= Li Zhengwu =

Chinese

Li Zhengwu (李正武; 8 November 1916 – 30 July 2013) was a Chinese plasma and nuclear physicist, academician of the Chinese Academy of Sciences. He was a member of the Fourth, Fifth, Sixth, and Seventh National Committee of the Chinese People's Political Consultative Conference (CPPCC).

== Biography ==
Li was born on November 8, 1916, in Dongyang, Zhejiang Province. In 1931, he graduated from Zhejiang Provincial Senior High School. In 1938, he graduated from the Physics Department of Tsinghua University (as part of the National Southwestern Associated University), and taught at Jiangsu Medical College, and later became an associate professor of Shanghai Jiaotong University in 1945.

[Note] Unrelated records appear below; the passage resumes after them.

Lemma network_identity_has_the_hypercore_key_witness :
  token_ok (Some token_2) ∧ js "core1" ≠ []
  ∧ ∃ kp kp',
      (createHypercoreKeyPair toy_hash toy_keypair manager_a (JString (js "core1"))
         (Some token_2) world_a).1 = Return kp
      ∧ (createNetworkIdentity toy_hash toy_keypair manager_a (JString (js "core1"))
           (Some token_2) world_b).1 = Return kp'
      ∧ publicKey kp = publicKey kp'
      ∧ length (publicKey kp) = 32.
Proof.
  assert (Htok : token_ok (Some token_2)) by (vm_compute; lia).
  assert (Hname : js "core1" ≠ []) by discriminate.
  split; [exact Htok|]. split; [exact Hname|].
  destruct (network_identity_has_the_hypercore_key toy_hash toy_keypair
              toy_keypair_public_length manager_a (js "core1") (Some token_2)
              world_a world_b Htok Hname)
    as (kp & kp' & H1 & H2 & Hsame & Hlen & _).
  exists kp, kp'. exact (conj H1 (conj H2 (conj Hsame Hlen))).
Defined.

Lemma distinct_tokens_give_distinct_keys_witness :
  js "core1" ≠ [] ∧ 32 ≤ length token_1 ∧ 32 ≤ length token_2 ∧ token_1 ≠ token_2
  ∧ collision_free toy_hash (profile manager_a)
      (seed_message (Some token_1) (js "core1")) (seed_message (Some token_2) (js "core1"))
  ∧ distinct_public_keys toy_keypair
      (toy_hash 32 (profile manager_a) (seed_message (Some token_1) (js "core1")))
      (toy_hash 32 (profile manager_a) (seed_message (Some token_2) (js "core1")))
  ∧ ∃ kp1 kp2,
      (createHypercoreKeyPair toy_hash toy_keypair manager_a (JString (js "core1"))
         (Some token_1) world_a).1 = Return kp1
      ∧ (createHypercoreKeyPair toy_hash toy_keypair manager_a (JString (js "core1"))
           (Some token_2) world_a).1 = Return kp2
      ∧ publicKey kp1 ≠ publicKey kp2.
Proof.
  assert (Hname : js "core1" ≠ []) by discriminate.
  assert (H1 : 32 ≤ length token_1) by (vm_compute; lia).
  assert (H2 : 32 ≤ length token_2) by (vm_compute; lia).
  assert (Hne : token_1 ≠ token_2) by differs.
  assert (Hhash : collision_free toy_hash (profile manager_a)
            (seed_message (Some token_1) (js "core1"))
            (seed_message (Some token_2) (js "core1"))) by differs.
  assert (Hkeys : distinct_public_keys toy_keypair
            (toy_hash 32 (profile manager_a) (seed_message (Some token_1) (js "core1")))
            (toy_hash 32 (profile manager_a) (seed_message (Some token_2) (js "core1"))))
    by differs.
  do 4 (split; [assumption|]). split; [exact Hhash|]. split; [exact Hkeys|].
  exact (proj2 (distinct_tokens_give_distinct_keys toy_hash toy_keypair
                  toy_hash_length toy_keypair_public_length manager_a (js "core1")
                  token_1 token_2 world_a world_a Hname H1 H2 Hne) Hhash Hkeys).
Defined.

Lemma application_and_namespace_change_the_key_witness :
  (Buffer_from (js "corestore") ≠ Buffer_from (js "foo") ∨ token_1 ≠ token_2)
  ∧ (length (Buffer_from (js "corestore")) = length (Buffer_from (js "foo"))
     ∨ length token_1 = length token_2)
  ∧ Buffer_from (js "corestore") ++ token_1 ≠ Buffer_from (js "foo") ++ token_2
  ∧ collision_free toy_hash (alloc 32)
      (keypair_message (Buffer_from (js "corestore")) token_1 (js "hello"))
      (keypair_message (Buffer_from (js "foo")) token_2 (js "hello"))
  ∧ distinct_public_keys toy_keypair
      (toy_hash 32 (alloc 32)
         (keypair_message (Buffer_from (js "corestore")) token_1 (js "hello")))
      (toy_hash 32 (alloc 32)
         (keypair_message (Buffer_from (js "foo")) token_2 (js "hello")))
  ∧ (∃ kp1 kp2,
       (createKeyPair toy_hash toy_keypair (Buffer_from (js "corestore"))
          token_1 (js "hello") (alloc 32) world_a).1 = Return kp1
       ∧ (createKeyPair toy_hash toy_keypair (Buffer_from (js "foo"))
            token_2 (js "hello") (alloc 32) world_b).1 = Return kp2
       ∧ publicKey kp1 ≠ publicKey kp2)
  ∧ [Byte.x01] ++ [Byte.x02; Byte.x03] = [Byte.x01; Byte.x02] ++ [Byte.x03]
  ∧ createKeyPair toy_hash toy_keypair [Byte.x01] [Byte.x02; Byte.x03]
      (js "hello") (alloc 32) world_b
    = createKeyPair toy_hash toy_keypair [Byte.x01; Byte.x02] [Byte.x03]
        (js "hello") (alloc 32) world_b.
Proof.
  assert (Hchange : Buffer_from (js "corestore") ≠ Buffer_from (js "foo") ∨ token_1 ≠ token_2)
    by (right; differs).
  assert (Hlen : length (Buffer_from (js "corestore")) = length (Buffer_from (js "foo"))
                 ∨ length token_1 = length token_2)
    by (right; reflexivity).
  assert (Hhash : collision_free toy_hash (alloc 32)
            (keypair_message (Buffer_from (js "corestore")) token_1 (js "hello"))
            (keypair_message (Buffer_from (js "foo")) token_2 (js "hello")))
    by differs.
  assert (Hkeys : distinct_public_keys toy_keypair
            (toy_hash 32 (alloc 32)
               (keypair_message (Buffer_from (js "corestore")) token_1 (js "hello")))
            (toy_hash 32 (alloc 32)
               (keypair_message (Buffer_from (js "foo")) token_2 (js "hello"))))
    by differs.
  destruct (application_and_namespace_change_the_key toy_hash toy_keypair
              toy_hash_length toy_keypair_public_length
              (Buffer_from (js "corestore")) token_1 (Buffer_from (js "foo")) token_2
              (js "hello") (alloc 32) world_a world_b)
    as (_ & Hconcat & Hdiff & _).
  destruct (application_and_namespace_change_the_key toy_hash toy_keypair
              toy_hash_length toy_keypair_public_length
              [Byte.x01] [Byte.x02; Byte.x03] [Byte.x01; Byte.x02] [Byte.x03]
              (js "hello") (alloc 32) world_b world_b)
    as (_ & _ & _ & Hsame).
  split; [exact Hchange|]. split; [exact Hlen|].
  split; [exact (Hconcat Hchange Hlen)|].
  split; [exact Hhash|]. split; [exact Hkeys|].
  split; [exact (Hdiff (Hconcat Hchange Hlen) Hhash Hkeys)|].
  split; [reflexivity|]. exact (Hsame eq_refl).
Defined.


Lemma registry_has_one_entry_per_key_witness :
  mkHandle 0 (Buffer_from (js "main")) 0
    ∈ outstanding [Resolve (Buffer_from (js "main")) true]
  ∧ handles_of (Buffer_from (js "main"))
      (outstanding [Resolve (Buffer_from (js "main")) true])
    = [mkHandle 0 (Buffer_from (js "main")) 0]
  ∧ entry_publicKey
      <$> cores (run_ops ([Resolve (Buffer_from (js "main")) true] ++ [Release 0]))
    = filter (λ pk, pk ≠ Buffer_from (js "main"))
        (entry_publicKey <$> cores (run_ops [Resolve (Buffer_from (js "main")) true]))
  ∧ open_logs (run_ops ([Resolve (Buffer_from (js "main")) true] ++ [Release 0]))
    = filter (λ l, l.1 ≠ 0)
        (open_logs (run_ops [Resolve (Buffer_from (js "main")) true])).
Proof.
  assert (Hout : mkHandle 0 (Buffer_from (js "main")) 0
                   ∈ outstanding [Resolve (Buffer_from (js "main")) true])
    by (vm_compute; left).
  assert (Hlast : handles_of (Buffer_from (js "main"))
                    (outstanding [Resolve (Buffer_from (js "main")) true])
                  = [mkHandle 0 (Buffer_from (js "main")) 0])
    by (vm_compute; reflexivity).
  destruct (registry_has_one_entry_per_key [Resolve (Buffer_from (js "main")) true])
    as (_ & _ & _ & _ & _ & _ & _ & _ & _ & _ & _ & _ & Hrelease & _).
  split; [exact Hout|]. split; [exact Hlast|].
  exact (proj1 (Hrelease (mkHandle 0 (Buffer_from (js "main")) 0) Hout) Hlast).
Defined.

Lemma fromStorage_reads_or_generates_witness :
  overwrite no_opts = false
  ∧ holds world_a "default" []
  ∧ files world_b !! "default" = Some (Data (alloc 40))
  ∧ (fromStorage (λ n, n) no_opts world_a).1
    = Return (mkKeyManager "default" (next_entropy 32 world_a))
  ∧ (fromStorage (λ n, n) no_opts world_b).1
    = Return (mkKeyManager "default" (take 32 (alloc 40)))
  ∧ ∃ this, (fromStorage (λ n, n) no_opts world_a).1 = Return this
      ∧ ∀ w', files w' !! "default"
              = files (fromStorage (λ n, n) no_opts world_a).2 !! "default" →
              (fromStorage (λ n, n) no_opts w').1 = Return this.
Proof.
  assert (Hnone : holds world_a "default" []) by (right; split; reflexivity).
  assert (Hdata : files world_b !! "default" = Some (Data (alloc 40)))
    by (unfold world_b; cbn [files]; apply lookup_singleton_eq).
  assert (Hlong : 32 ≤ length (alloc 40)) by (vm_compute; lia).
  destruct (fromStorage_reads_or_generates (λ n, n) no_opts world_a eq_refl)
    as (Hgenerate & _ & Hagain).
  destruct (fromStorage_reads_or_generates (λ n, n) no_opts world_b eq_refl)
    as (_ & Hread & _).
  split; [reflexivity|]. split; [exact Hnone|]. split; [exact Hdata|].
  split; [exact (proj1 (Hgenerate [] Hnone ltac:(simpl; lia)))|].
  split; [exact (proj1 (Hread (alloc 40) Hdata Hlong))|].
  destruct (Hagain [] Hnone) as (this & Hrun & _ & Hsecond).
  exists this. exact (conj Hrun Hsecond).
Defined.

Lemma fromStorage_overwrite_regenerates_witness :
  overwrite (mkOpts None true) = true
  ∧ holds world_b "default" (alloc 40)
  ∧ (fromStorage (λ n, n) (mkOpts None true) world_b).1
    = Return (mkKeyManager "default" (next_entropy 32 world_b))
  ∧ trace (fromStorage (λ n, n) (mkOpts None true) world_b).2
    = trace world_b ++ [EvStat "default"; EvRandom 32;
                        EvWrite "default" 0 (next_entropy 32 world_b)].
Proof.
  assert (Hdata : holds world_b "default" (alloc 40))
    by (left; unfold world_b; cbn [files]; apply lookup_singleton_eq).
  destruct (fromStorage_overwrite_regenerates (λ n, n) (mkOpts None true) world_b
              (alloc 40) eq_refl Hdata) as (Hrun & _ & _ & Htrace & _).
  split; [reflexivity|]. split; [exact Hdata|]. exact (conj Hrun Htrace).
Defined.

(** ** Instances of the further properties *)

Lemma toy_keypair_secret_length (seed : bytes) :
  length (toy_keypair seed).2 = crypto_sign_SECRETKEYBYTES.
Proof.
  unfold toy_keypair. cbn [snd].
  rewrite length_app, !length_take, !length_app, length_reverse, length_alloc.
  unfold crypto_sign_SECRETKEYBYTES. lia.
Qed.

Lemma toy_sign_length (message sk : bytes) :
  length (toy_sign message sk) = crypto_sign_BYTES.
Proof.
  unfold toy_sign. rewrite length_take, !length_app, length_alloc.
  unfold crypto_sign_BYTES. lia.
Qed.

Lemma latin1_core1 : latin1 (js "core1").
Proof.
  unfold latin1. repeat (apply Forall_cons; split; [reflexivity|]). apply Forall_nil_2.
Qed.

Lemma latin1_core2 : latin1 (js "core2").
Proof.
  unfold latin1. repeat (apply Forall_cons; split; [reflexivity|]). apply Forall_nil_2.
Qed.

Lemma createToken_is_accepted_witness :
  js "core1" ≠ []
  ∧ ∃ token kp,
      (createToken world_a).1 = Return token
      ∧ length token = 32
      ∧ (createHypercoreKeyPair toy_hash toy_keypair manager_a (JString (js "core1"))
           (Some token) world_b).1 = Return kp.
Proof.
  assert (Hname : js "core1" ≠ []) by discriminate.
  split; [exact Hname|].
  destruct (createToken_is_accepted toy_hash toy_keypair manager_a (js "core1")
              world_a world_b Hname) as (token & kp & Htoken & Hlen & _ & Hrun).
  exists token, kp. exact (conj Htoken (conj Hlen Hrun)).
Defined.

In 1947, Li Zhengwu went to study at the California Institute of Technology in the U.S., graduated in 1951, received his doctorate and stayed in the institute, served as a researcher at the Kellogg Laboratory of the California Institute of Technology, and was engaged in the work of nuclear technology and radiation applications in the City of Hope National Medical Center.

In 1955, Mr. and Mrs. Li returned to the People's Republic of China together with Mr. and Mrs. Qian Xuesen and other scientists. After returning to China, Li had long been engaged in the research of nuclear physics, plasma physics and controlled fusion at the Institute of China Institute of Atomic Energy, one of the scientists engaged in the research of controlled thermonuclear fusion.

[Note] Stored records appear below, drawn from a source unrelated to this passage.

Lemma text_parts_nonempty l : Forall (λ x, nonempty x = true) (text_parts l).
Proof.
  induction l as [|c l IH]; simpl; [constructor|].
  destruct c as [s|m b ds].
  - destruct (nonempty (strip s)) eqn:E; [by constructor | done].
  - destruct (mem m ignore_tags); [|done].
    destruct (nonempty (_extract_text_content _)) eqn:E; [by constructor | done].
Qed.

Lemma join_empty sep l :
  Forall (λ x, nonempty x = true) l -> join sep l = EmptyString -> l = [].
Proof.
  intros Hl Hj. destruct l as [|x l]; [done|].
  pose proof (join_nonempty sep (x :: l) Hl ltac:(done)) as H.
  by rewrite Hj in H.
Qed.

(** In front of the same text, two lists with the same join join alike. *)
Lemma join_cons_cong sep t l1 l2 :
  Forall (λ x, nonempty x = true) l1 ->
  Forall (λ x, nonempty x = true) l2 ->
  join sep l1 = join sep l2 ->
  join sep (t :: l1) = join sep (t :: l2).
Proof.
  intros H1 H2 Hj. rewrite !join_cons.
  destruct l1 as [|x1 l1], l2 as [|x2 l2]; try done.
  - symmetry in Hj. by apply join_empty in Hj.
  - by apply join_empty in Hj.
  - by rewrite Hj.
Qed.

Lemma extract_text_reachable e :
  is_tag e = true ->
  _extract_text_content e = join " " (reachable_texts e).
Proof.
  induction e as [s|n a cs IH] using node_induction; [done|].
  intros _. rewrite extract_text_tag, reachable_texts_tag.
  induction IH as [|c cs Hc _ IHcs]; [done|].
  assert (Forall (λ x, nonempty x = true) (reachable_in cs)) as Hr.
  { rewrite <-(reachable_texts_tag n a). apply reachable_texts_nonempty. }
  pose proof (text_parts_nonempty cs) as Ht.
  simpl. destruct c as [s|m b ds].
  - destruct (nonempty (strip s)); simpl; [|done].
    by apply join_cons_cong.
  - destruct (mem m ignore_tags); [|done].
    rewrite Hc by done.
    pose proof (reachable_texts_nonempty (Tag m b ds)) as Hne.
    destruct (reachable_texts (Tag m b ds)) as [|x g] eqn:Eg.
    + simpl. exact IHcs.
    + rewrite (join_nonempty " " (x :: g)) by done.
      rewrite (join_cons_cong " " _ _ (reachable_in cs)) by done.
      apply join_group. done.
Qed.

(** *** C5 *)

(** [<p><span><b>x</b></span></p>] *)
Definition sample_nested : node :=
  Tag "p" ∅ [Tag "span" ∅ [Tag "b" ∅ [NavigableString "x"]]].

(** C5, as stated, fails: [b] is a tag that is not ignored, below the
    nested ignored container [span], and its text ["x"] is no part of the
    text extracted from [p], which is empty. *)
Lemma text_below_ignored_container_is_dropped :
  _extract_text_content sample_nested = EmptyString /\
  ~ includes_text_below_ignored sample_nested.
Proof.
  split; [reflexivity|]. intros H.
  specialize (H (Tag "span" ∅ [Tag "b" ∅ [NavigableString "x"]])
                (Tag "b" ∅ [NavigableString "x"]) "x").
  assert (contains "x" (_extract_text_content sample_nested) = false) as Hf
    by reflexivity.
  rewrite H in Hf; [discriminate| | | | | |].
  - simpl. apply list_elem_of_here.
  - reflexivity.
  - reflexivity.
  - simpl. apply list_elem_of_here.
  - reflexivity.
  - simpl. apply list_elem_of_here.
Qed.

(** C5, amended.  The text extracted from an element is the single-space
    join of the trimmed, non-empty strings that are contents of the
    element itself or of ignored tags nested in it through ignored tags
    only, in document order; ignored containers are looked through, and a
    content that is a tag outside [ignore_tags] adds nothing, whatever
    text lies below it. *)
Theorem extracted_text_is_reachable_text :
  (forall n a cs,
      _extract_text_content (Tag n a cs) =
      join " " (reachable_texts (Tag n a cs))) /\
  (forall n a before c after,
      is_tag c = true -> mem (name_of c) ignore_tags = false ->
      _extract_text_content (Tag n a (before ++ c :: after)) =
      _extract_text_content (Tag n a (before ++ after))).
Proof.
  split.
  - intros n a cs. by apply extract_text_reachable.
  - intros n a before c after Hc Hn.
    rewrite !extract_text_reachable, !reachable_texts_tag by done.
    unfold reachable_in. rewrite !flat_map_app. simpl.
    destruct c as [s|m b ds]; [done|]. simpl in Hn. by rewrite Hn.
Qed.

Lemma extracted_text_is_reachable_text_witness :
  is_tag (Tag "b" ∅ [NavigableString "bold"]) = true /\
  mem (name_of (Tag "b" ∅ [NavigableString "bold"])) ignore_tags = false /\
  _extract_text_content
    (Tag "p" ∅ ([NavigableString " Hello "]
                  ++ Tag "b" ∅ [NavigableString "bold"]
                  :: [Tag "span" ∅ [NavigableString "world"]])) =
  _extract_text_content
    (Tag "p" ∅ ([NavigableString " Hello "]
                  ++ [Tag "span" ∅ [NavigableString "world"]])).
Proof.
  split; [reflexivity|]. split; [reflexivity|].
  apply (proj2 extracted_text_is_reachable_text); reflexivity.
Defined.

(** *** The dispatch on the tag name *)

(** The lower-cased tag name is in none of the sets of the parser. *)
Definition unknown_tag (t : string) : bool :=
  negb (mem t ignore_tags) && negb (mem t heading_tags)
  && negb (mem t paragraph_tags) && negb (mem t list_tags)
  && negb (mem t table_tags) && negb (mem t divider_tags)
  && negb (mem t image_tags) && negb (mem t code_tags)
  && negb (mem t quote_tags) && negb (mem t form_tags)
  && negb (mem t nav_tags) && negb (mem t footer_tags)
  && negb (mem t header_tags) && negb (mem t structural_tags).

Section Classifier.

Variable py_str : json -> string.
Variable bullet_prefix : string.
Variable BeautifulSoup : string -> node.

#[local] Abbreviation process_element := (_process_element py_str bullet_prefix).
#[local] Abbreviation parse_loop := (parse_loop py_str bullet_prefix).
#[local] Abbreviation parse_html := (parse_html py_str bullet_prefix BeautifulSoup).

(** The element gives a chunk. *)
Definition emits (e : node) : bool :=
  match process_element e 0 with
  | Some _ => true
  | None => false
  end.

Ltac dispatch :=
  unfold _process_element, _process_structural;
  repeat match goal with
         | |- context [if mem ?t ?tags then _ else _] => destruct (mem t tags)
         | |- context [if nonempty ?x then _ else _] => destruct (nonempty x)
         end.

Lemma process_element_position e pos chunk :
  process_element e pos = Some chunk -> position chunk = Some pos.
Proof. dispatch; intros [= <-] || discriminate; reflexivity. Qed.

Lemma process_element_emits e pos :
  process_element e pos = None <-> emits e = false.
Proof. unfold emits. dispatch; split; (discriminate || reflexivity). Qed.

Lemma parse_loop_emits chunks pos elements :
  parse_loop chunks pos elements =
  parse_loop chunks pos (List.filter emits elements).
Proof.
  revert chunks pos. induction elements as [|e es IH]; intros chunks pos; [done|].
  simpl. destruct (emits e) eqn:E.
  - simpl. destruct (process_element e pos); by rewrite IH.
  - apply (proj2 (process_element_emits e pos)) in E. rewrite E. apply IH.
Qed.

Lemma parse_loop_positions elements chunks pos :
  map position chunks = Some <$> seqZ 0 (Z.of_nat (length chunks)) ->
  pos = Z.of_nat (length chunks) ->
  map position (parse_loop chunks pos elements) =
  Some <$> seqZ 0 (Z.of_nat (length (parse_loop chunks pos elements))).
Proof.
  revert chunks pos.
  induction elements as [|e es IH]; intros chunks pos Hc Hp; simpl; [done|].
  destruct (process_element e pos) as [chunk|] eqn:E; [|by apply IH].
  apply process_element_position in E. apply IH.
  - rewrite map_app, length_app, Hc. simpl.
    rewrite Nat.add_1_r, seqZ_S, fmap_app. simpl. by rewrite E, Hp.
  - rewrite length_app. simpl. lia.
Qed.

(** *** C3 *)

(** C3.  For every HTML string the chunks that [parse_html] returns carry
    the positions 0, 1, ..., n-1 in output order, so the i-th chunk has
    position i; and the loop gives the same chunks when the elements that
    yield no chunk are left out: the counter advances on emitted chunks
    only. *)
Theorem positions_sequential :
  (forall html,
      map position (parse_html html) =
      Some <$> seqZ 0 (Z.of_nat (length (parse_html html)))) /\
  (forall html i chunk,
      parse_html html !! i = Some chunk ->
      position chunk = Some (Z.of_nat i)) /\
  (forall elements,
      parse_loop [] 0 elements = parse_loop [] 0 (List.filter emits elements)).
Proof.
  assert (forall html,
      map position (parse_html html) =
      Some <$> seqZ 0 (Z.of_nat (length (parse_html html)))) as Hpos
    by (intros html; by apply parse_loop_positions).
  split; [exact Hpos|]. split; [|intros; apply parse_loop_emits].
  intros html i chunk Hi.
  pose proof (f_equal (λ l, l !! i) (Hpos html)) as H. simpl in H.
  rewrite list_lookup_fmap, Hi in H. simpl in H.
  rewrite list_lookup_fmap in H.
  apply lookup_lt_Some in Hi as Hlt.
  rewrite lookup_seqZ_lt in H by lia. simpl in H.
  injection H as H. rewrite H. f_equal; lia.
Qed.

(** *** C6 *)

(** C6, amended.  An element whose tag is in [ignore_tags] yields no
    chunk, whatever its text; an element whose tag is in none of the tag
    sets yields exactly one chunk, of type [unknown], holding the
    extracted text, whether that text is empty or not. *)
Theorem unknown_elements_always_emit :
  (forall e pos,
      mem (lower (name_of e)) ignore_tags = true ->
      process_element e pos = None) /\
  (forall e pos,
      unknown_tag (lower (name_of e)) = true ->
      exists chunk,
        process_element e pos = Some chunk /\
        content_type chunk = UNKNOWN /\
        content chunk = _extract_text_content e /\
        tag_name chunk = name_of e /\
        position chunk = Some pos).
Proof.
  split.
  - intros e pos H. unfold _process_element. by rewrite H.
  - intros e pos H. unfold unknown_tag in H.
    repeat match type of H with
           | _ && _ = true => apply andb_prop in H as [H ?]
           end.
    repeat match goal with
           | H' : negb _ = true |- _ => apply negb_true_iff in H'
           end.
    unfold _process_element.
    repeat match goal with
           | H' : mem _ _ = false |- _ => rewrite H'; clear H'
           end.
    eexists. split; [reflexivity|]. done.
Qed.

In December 1969, Li began to participate in the research and design of the first tokamak of China, HL-1 (Project 451). In 1972, he proposed the initial experimental program for HL-1, and in September 1984, the general assembly and commissioning program was initiated ahead of schedule. In 1980, he was elected a member of the Chinese Academy of Sciences. In 1988, he presented the conceptual design framework for the HL-2.

== Death ==
On July 30, 2013, he died at the age of 97 due to a lung infection and sudden gastrointestinal bleeding at Beijing Anzhen Hospital.